By 1992 the book Physiologische Pflanzenanatomie was seen as one of the most successful books about plant anatomy, making it the most famous book by Haberlandt. It took over half a century for his ideas to be fully adopted by his fellow scientists. He took a point of view that was different to the standard procedures of other scientists; broad knowledge and his interest in the subject helped him receive acknowledgement after the publication of Physiologische Pflanzenanatomie.

In a review paper published in 1905, the author points out the scarcity of literature of the same quality as Haberlandt's in the English language. Non-German speakers were only presented with certain chapters which had been translated by this time, but were hoping for a full translation of the third edition, which was published in 1914 by Montagu Drummond.

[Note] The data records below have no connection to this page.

Definition transport_length (layer : ProtocolLayer) : Z := uint 64 (header_length layer + payload_length layer).

Definition udp_ok (d : list byte) (udp : ProtocolLayer) (ipv4 : option ProtocolLayer) : bool :=
  (offset udp + 8 <=? zlen d) &&
  match ipv4 with
  | None => true
  | Some ipv4 =>
      (field16 d (offset udp + 6) =? 0) || (pseudo_checksum d ipv4 17 (transport_length udp) =? field16 d (offset udp + 6))
  end.

Definition tcp_ok (d : list byte) (tcp : ProtocolLayer) (ipv4 : option ProtocolLayer) : bool :=
  (offset tcp + 20 <=? zlen d) &&
  match ipv4 with
  | None => true
  | Some ipv4 => pseudo_checksum d ipv4 6 (transport_length tcp) =? field16 d (offset tcp + 16)
  end.

Lemma transport_length_pos layer : 0 <= transport_length layer.
Proof. apply uint_fits. lia. Qed.

Lemma validate_udp_checksum_ok d udp ipv4 :
  in_range udp -> (forall l, ipv4 = Some l -> in_range l) -> validate_udp_checksum d udp ipv4 = Done (udp_ok d udp ipv4).
Proof.
  intros [H0 H64] Hip. unfold validate_udp_checksum, udp_ok. rewrite uint_small by (unfold fits; lia).
  destruct (Z.leb_spec (offset udp + 8) (zlen d)) as [Hle|Hgt]; [|rewrite (proj2 (Z.ltb_lt _ _)) by lia; reflexivity].
  rewrite (proj2 (Z.ltb_ge _ _)) by lia. destruct (be16_at_field d (offset udp + 6)) as [-> _]; [lia | lia|].
  rewrite bind_Done. destruct ipv4 as [l|]; [|reflexivity]. cbn [andb]. destruct (field16 d _ =? 0); [reflexivity|].
  fold (transport_length udp).
  rewrite calculate_pseudo_checksum_eq by (auto using transport_length_pos; lia). reflexivity.
Qed.

Lemma validate_tcp_checksum_ok d tcp ipv4 :
  in_range tcp -> (forall l, ipv4 = Some l -> in_range l) -> validate_tcp_checksum d tcp ipv4 = Done (tcp_ok d tcp ipv4).
Proof.
  intros [H0 H64] Hip. unfold validate_tcp_checksum, tcp_ok. rewrite uint_small by (unfold fits; lia).
  destruct (Z.leb_spec (offset tcp + 20) (zlen d)) as [Hle|Hgt]; [|rewrite (proj2 (Z.ltb_lt _ _)) by lia; reflexivity].
  rewrite (proj2 (Z.ltb_ge _ _)) by lia. destruct ipv4 as [l|]; [|reflexivity].
  destruct (be16_at_field d (offset tcp + 16)) as [-> _]; [lia | lia|]. rewrite bind_Done. cbn [andb].
  fold (transport_length tcp).
  rewrite calculate_pseudo_checksum_eq by (auto using transport_length_pos; lia). reflexivity.
Qed.

(** *** The whole validator *)

Lemma find_layer_in s layers l : find_layer s layers = Some l -> l ∈ layers /\ name l = s.
Proof.
  induction layers as [|layer layers IH]; cbn [find_layer]; [discriminate|].
  destruct (find_layer s layers) as [l'|].
  - intros [= ->]. destruct (IH eq_refl). split; [right; assumption | assumption].
  - destruct (is_name layer s) eqn:E; [|discriminate]. intros [= <-]. apply String.eqb_eq in E. split; [left | exact E].
Qed.

Definition passes (layer : option ProtocolLayer) (ok : ProtocolLayer -> bool) : Prop :=
  forall l, layer = Some l -> ok l = true.

Lemma check_layer_sum_reports layer check ok msg :
  (forall l, layer = Some l -> check l = Done (ok l)) ->
  exists es, reports (check_layer_sum layer check msg) es tt /\ (es = [] <-> passes layer ok).
Proof.
  intros Hc. unfold passes, check_layer_sum. destruct layer as [l|].
  - rewrite (Hc l eq_refl). eexists. split.
    + eapply reports_and_then; [apply reports_reading; reflexivity | apply reports_report_if].
    + destruct (ok l) eqn:E; cbn; split; try discriminate; [intros _ l' [= <-]; exact E | reflexivity |].
      intros H. rewrite (H l eq_refl) in E. discriminate.
  - exists []. split; [apply reports_continue | split; [discriminate | reflexivity]].
Qed.

(** The header verifies: its words add up to a multiple of 65535, as RFC 791 demands. *)
Definition verifies (h : list byte) : Prop := 0 < words_sum h /\ words_sum h mod 65535 = 0.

For others, Haberlandt's use of his anatomy knowledge and the way he combined it with the field of botany was unique; it was one of the main points that set him apart from other writers. Readers were aware of Haberlandt's tendency to exaggerate the point he was trying to make, but they were pleased with his passion and creativity to think further. The book supported many students in their studies and it presented plant anatomy in much detail. Otto Haertel described Haberlandt as being known for his visionary approach, which was balanced between speculation and traditional inductive reasoning. One of his past students wrote, regarding Haberlandt, that the Germans called it a philosophical mind. The target audience for the book was broad. Haberlandt wanted to make it accessible and engaging for people with the same interests. A large part of the book is also a summary of the knowledge obtained up until the publication date, creating a solid viewpoint for the public. But for Haberlandt it was important to push it further and bring what were then-controversial topics into a different light.

In the 21st century Haberlandt is a known name in the field of plant anatomy and his ideas are still being discussed.The book can be found in different libraries around the world. For example, the third edition of the book Physiologische Pflanzenanatomie can be found in the Maastricht University Library; it is part of the special collection.